(TASK DATA)
Lemma loop_within_budget universe remaining queue visited :
  (forall u c, c ∈ contacts_of u -> c ∈ universe) ->
  Forall (fun e => e.1 ∈ universe) queue ->
  (length queue + cost contacts_of universe visited <= remaining)%nat ->
  forall e, loop remaining queue visited <> Raise e.
Proof.
  intros Hclosed. revert queue visited.
  induction remaining as [|remaining IH]; intros [|[cur path] queue] visited;
    simpl; try discriminate; try lia.
  intros Hq Hfuel. apply Forall_cons in Hq as [Hcur_in Hq]. simpl in Hcur_in.
  destruct (decide (cur ∈ visited)) as [Hcur|Hcur].
  { apply IH; [done|lia]. }
  destruct (decide (target ∈ contacts_of cur)); [discriminate|].
  pose proof (cost_visit universe cur visited Hcur_in Hcur) as Hcost.
  apply IH.
  - apply Forall_app. split; [done|].
    apply Forall_fmap, Forall_forall. intros c Hc. simpl.
    apply list_elem_of_filter in Hc as [_ Hc]. by apply Hclosed with cur.
  - rewrite length_app, length_fmap.
    pose proof (length_filter (fun contact => contact ∉ {[cur]} ∪ visited)
                  (contacts_of cur)). lia.
Qed.

(** *** The three outcomes *)

(** With the target within reach and an adequate ceiling, the search
    returns a shortest walk, target first. *)
Lemma solve_from_found universe max_nodes n :
  (forall u c, c ∈ contacts_of u -> c ∈ universe) ->
  start ∈ universe ->
  (S (cost contacts_of universe ∅) <= Z.to_nat max_nodes)%nat ->
  reaches (S n) target ->
  exists path,
    solve_from contacts_of target start max_nodes = Ret (Some (target :: path))
    /\ path <> [] /\ walk (target :: path)
    /\ forall m, reaches (S m) target -> (length path <= S m)%nat.
Proof.
  intros Hclosed Hstart Hfuel Hreach. unfold solve_from.
  destruct (loop_outcomes (Z.to_nat max_nodes) [(start, [])] ∅)
    as [[result E]|[E|E]].
  - destruct (loop_found _ _ _ _ inv_init E) as (path & -> & Hrest).
    by exists path.
  - by destruct (loop_no_path _ _ _ inv_init E n).
  - exfalso. eapply loop_within_budget; [exact Hclosed| | |exact E].
    + by repeat constructor.
    + simpl. lia.
Qed.

(** With the target out of reach, an adequate ceiling gives "no path". *)
Lemma solve_from_no_path universe max_nodes :
  (forall u c, c ∈ contacts_of u -> c ∈ universe) ->
  start ∈ universe ->
  (S (cost contacts_of universe ∅) <= Z.to_nat max_nodes)%nat ->
  (forall n, ~ reaches (S n) target) ->
  solve_from contacts_of target start max_nodes = Ret None.
Proof.
  intros Hclosed Hstart Hfuel Hno. unfold solve_from.
  destruct (loop_outcomes (Z.to_nat max_nodes) [(start, [])] ∅)
    as [[result E]|[E|E]]; [| done |].
  - destruct (loop_found _ _ _ _ inv_init E) as (path & -> & Hne & Hwalk & _).
    destruct path as [|u p]; [done|].
    destruct (Hno (length p)).
    by apply (walk_back_reach _ Hwalk target (u :: p)).
  - exfalso. eapply loop_within_budget; [exact Hclosed| | |exact E].
    + by repeat constructor.
    + simpl. lia.
Qed.

(** With the target out of reach and a ceiling below the number of nodes
    within reach of the start, the search exits. *)
Lemma solve_from_exits max_nodes component :
  (forall n, ~ reaches (S n) target) ->
  NoDup component -> (forall v, v ∈ component -> exists n, reaches n v) ->
  (Z.to_nat max_nodes < length component)%nat ->
  solve_from contacts_of target start max_nodes
  = Raise (SystemExit exit_message).
Proof.
  intros Hno Hnd Hall Hlow. unfold solve_from.
  destruct (loop_outcomes (Z.to_nat max_nodes) [(start, [])] ∅)
    as [[result E]|[E|E]]; [| |done].
  - destruct (loop_found _ _ _ _ inv_init E) as (path & -> & Hne & Hwalk & _).
    destruct path as [|u p]; [done|].
    destruct (Hno (length p)).
    by apply (walk_back_reach _ Hwalk target (u :: p)).
  - pose proof (loop_exhausts _ _ _ component inv_init E Hnd) as Hlen.
    assert ((length component <= Z.to_nat max_nodes)%nat); [|lia].
    apply Hlen. intros v Hv. split; [by apply Hall|]. apply not_elem_of_empty.
Qed.

Lemma reach_walk_back n v :
  reaches n v -> exists p, walk (v :: p) /\ length p = n.
Proof.
  induction 1 as [|n u v Hu (p & Hw & Hlen) Hadj].
  - exists []. split; [constructor|done].
  - exists (u :: p). split; [by constructor|]. simpl. by rewrite Hlen.
Qed.

(** A returned result does not depend on the ceiling. *)
Lemma loop_more_fuel remaining extra queue visited r :
  loop remaining queue visited = Ret r ->
  loop (remaining + extra) queue visited = Ret r.
Proof.
  revert queue visited.
  induction remaining as [|remaining IH]; intros [|[cur path] queue] visited;
    simpl; try discriminate.
  - by destruct extra.
  - done.
  - destruct (decide (cur ∈ visited)); [apply IH|].
    destruct (decide (target ∈ contacts_of cur)); [done|apply IH].
Qed.

(** *** How many entries the loop takes from the queue *)

(** An entry with a path of [k] nodes is not taken from the queue before
    [k] others: a returned list has at most one node more than entries
    were taken, beyond the nodes of the longest path that waited. *)
Lemma loop_path_length remaining :
  forall queue visited k result,
    (forall u p, (u, p) ∈ queue -> (length p <= k)%nat) ->
    loop remaining queue visited = Ret (Some result) ->
    (length result <= k + remaining + 1)%nat.
Proof.
  induction remaining as [|remaining IH];
    intros [|[cur path] queue] visited k result Hlev; simpl; try discriminate.
  destruct (decide (cur ∈ visited)) as [Hcur|Hcur].
  { intros E. apply (IH _ _ k) in E; [lia|].
    intros u p Hin. apply (Hlev u). by right. }
  destruct (decide (target ∈ contacts_of cur)) as [Htarget|Htarget].
  - intros E. simplify_eq. simpl.
    assert (length path <= k)%nat by (apply (Hlev cur); left). lia.
  - intros E. apply (IH _ _ (S k)) in E; [lia|].
    intros u p Hin. apply elem_of_app in Hin as [Hin|Hin].
    + assert (length p <= k)%nat by (apply (Hlev u); by right). lia.
    + apply list_elem_of_fmap in Hin as (c & E' & _). simplify_eq. simpl.
      assert (length path <= k)%nat by (apply (Hlev cur); left). lia.
Qed.

Lemma filter_level_above h cur (path : list Z) (l : list Z) :
  (h < S (length path))%nat ->
  filter (fun e : Z * list Z => (length e.2 <= h)%nat)
    ((fun contact => (contact, cur :: path)) <$> l) = [].
Proof.
  intros Hh. induction l as [|c l IH]; [done|]. cbn [fmap list_fmap].
  rewrite filter_cons_False; [done|]. simpl. lia.
Qed.

(** With the target among the contacts of a node [h] hops away, the loop
    returns a path when the ceiling leaves room for the entries that wait
    with a path of at most [h] nodes and for those that the nodes fewer
    than [h] hops away may still add. *)
Lemma loop_near h u near remaining :
  reaches h u -> target ∈ contacts_of u ->
  (forall n v, (n < h)%nat -> reaches n v -> v ∈ near) ->
  forall queue visited,
    inv queue visited ->
    (length (filter (fun e : Z * list Z => (length e.2 <= h)%nat) queue)
     + cost contacts_of near visited <= remaining)%nat ->
    exists result, loop remaining queue visited = Ret (Some result).
Proof.
  intros Hu Hadj Hnear.
  assert (Hhead : forall cur path queue visited,
             inv ((cur, path) :: queue) visited -> (length path <= h)%nat).
  { intros cur path queue visited Hinv.
    destruct (Nat.le_gt_cases (length path) h) as [?|Hlt]; [done|].
    destruct (levels_head _ _ _ (inv_levels _ _ _ _ _ Hinv)) as (Hmin & _ & _).
    destruct (covered _ _ h u Hinv Hu) as [Hvis|(p & Hin & Hlen)].
    - intros x p Hin. specialize (Hmin x p Hin). lia.
    - by destruct (inv_target _ _ _ _ _ Hinv u Hvis).
    - specialize (Hmin u p Hin). lia. }
  assert (Hempty : forall visited, ~ inv [] visited).
  { intros visited Hinv.
    destruct (covered [] visited h u Hinv Hu) as [Hvis|(p & Hin & _)].
    - intros ? ? Hin. by apply elem_of_nil in Hin.
    - by destruct (inv_target _ _ _ _ _ Hinv u Hvis).
    - by apply elem_of_nil in Hin. }
  induction remaining as [|remaining IH];
    intros [|[cur path] queue] visited Hinv Hfuel.
  - by destruct (Hempty visited).
  - pose proof (Hhead _ _ _ _ Hinv) as Hlev.
    rewrite filter_cons_True in Hfuel by done. simpl in Hfuel. lia.
  - by destruct (Hempty visited).
  - pose proof (Hhead _ _ _ _ Hinv) as Hlev.
    rewrite filter_cons_True in Hfuel by done. simpl in Hfuel.
    simpl. destruct (decide (cur ∈ visited)) as [Hcur|Hcur].
    { apply IH; [by apply inv_skip with cur path|lia]. }
    destruct (decide (target ∈ contacts_of cur)) as [Htarget|Htarget];
      [eauto|].
    apply IH; [by apply inv_visit|].
    rewrite filter_app, length_app.
    destruct (decide (length path < h)%nat) as [Hlt|Hge].
    + assert (Hin : cur ∈ near).
      { apply (Hnear (length path)); [done|].
        apply (walk_back_reach (cur :: path)); [|done].
        apply (inv_walk _ _ _ _ _ Hinv). left. }
      pose proof (cost_visit near cur visited Hin Hcur) as Hcost.
      pose proof (length_filter (fun e : Z * list Z => (length e.2 <= h)%nat)
                    ((fun contact => (contact, cur :: path))
                       <$> filter (fun contact => contact ∉ {[cur]} ∪ visited)
                             (contacts_of cur))) as H1.
      rewrite length_fmap in H1.
      pose proof (length_filter (fun contact => contact ∉ {[cur]} ∪ visited)
                    (contacts_of cur)) as H2.
      lia.
    + rewrite filter_level_above by lia.
      assert (Hsub : visited ⊆ {[cur]} ∪ visited) by (apply union_subseteq_r).
      pose proof (cost_mono near _ _ Hsub). simpl. lia.
Qed.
(End TASK DATA)
WHAT IS EXPECTED = Given the records above, restate word for word only the lines starting at the one with "than [h] hops away may still add. *)" and ending at the one with "apply (walk_back_reach (cur".

COMPLETED TASK =
    than [h] hops away may still add. *)
Lemma loop_near h u near remaining :
  reaches h u -> target ∈ contacts_of u ->
  (forall n v, (n < h)%nat -> reaches n v -> v ∈ near) ->
  forall queue visited,
    inv queue visited ->
    (length (filter (fun e : Z * list Z => (length e.2 <= h)%nat) queue)
     + cost contacts_of near visited <= remaining)%nat ->
    exists result, loop remaining queue visited = Ret (Some result).
Proof.
  intros Hu Hadj Hnear.
  assert (Hhead : forall cur path queue visited,
             inv ((cur, path) :: queue) visited -> (length path <= h)%nat).
  { intros cur path queue visited Hinv.
    destruct (Nat.le_gt_cases (length path) h) as [?|Hlt]; [done|].
    destruct (levels_head _ _ _ (inv_levels _ _ _ _ _ Hinv)) as (Hmin & _ & _).
    destruct (covered _ _ h u Hinv Hu) as [Hvis|(p & Hin & Hlen)].
    - intros x p Hin. specialize (Hmin x p Hin). lia.
    - by destruct (inv_target _ _ _ _ _ Hinv u Hvis).
    - specialize (Hmin u p Hin). lia. }
  assert (Hempty : forall visited, ~ inv [] visited).
  { intros visited Hinv.
    destruct (covered [] visited h u Hinv Hu) as [Hvis|(p & Hin & _)].
    - intros ? ? Hin. by apply elem_of_nil in Hin.
    - by destruct (inv_target _ _ _ _ _ Hinv u Hvis).
    - by apply elem_of_nil in Hin. }
  induction remaining as [|remaining IH];
    intros [|[cur path] queue] visited Hinv Hfuel.
  - by destruct (Hempty visited).
  - pose proof (Hhead _ _ _ _ Hinv) as Hlev.
    rewrite filter_cons_True in Hfuel by done. simpl in Hfuel. lia.
  - by destruct (Hempty visited).
  - pose proof (Hhead _ _ _ _ Hinv) as Hlev.
    rewrite filter_cons_True in Hfuel by done. simpl in Hfuel.
    simpl. destruct (decide (cur ∈ visited)) as [Hcur|Hcur].
    { apply IH; [by apply inv_skip with cur path|lia]. }
    destruct (decide (target ∈ contacts_of cur)) as [Htarget|Htarget];
      [eauto|].
    apply IH; [by apply inv_visit|].
    rewrite filter_app, length_app.
    destruct (decide (length path < h)%nat) as [Hlt|Hge].
    + assert (Hin : cur ∈ near).
      { apply (Hnear (length path)); [done|].
        apply (walk_back_reach (cur :: path)); [|done].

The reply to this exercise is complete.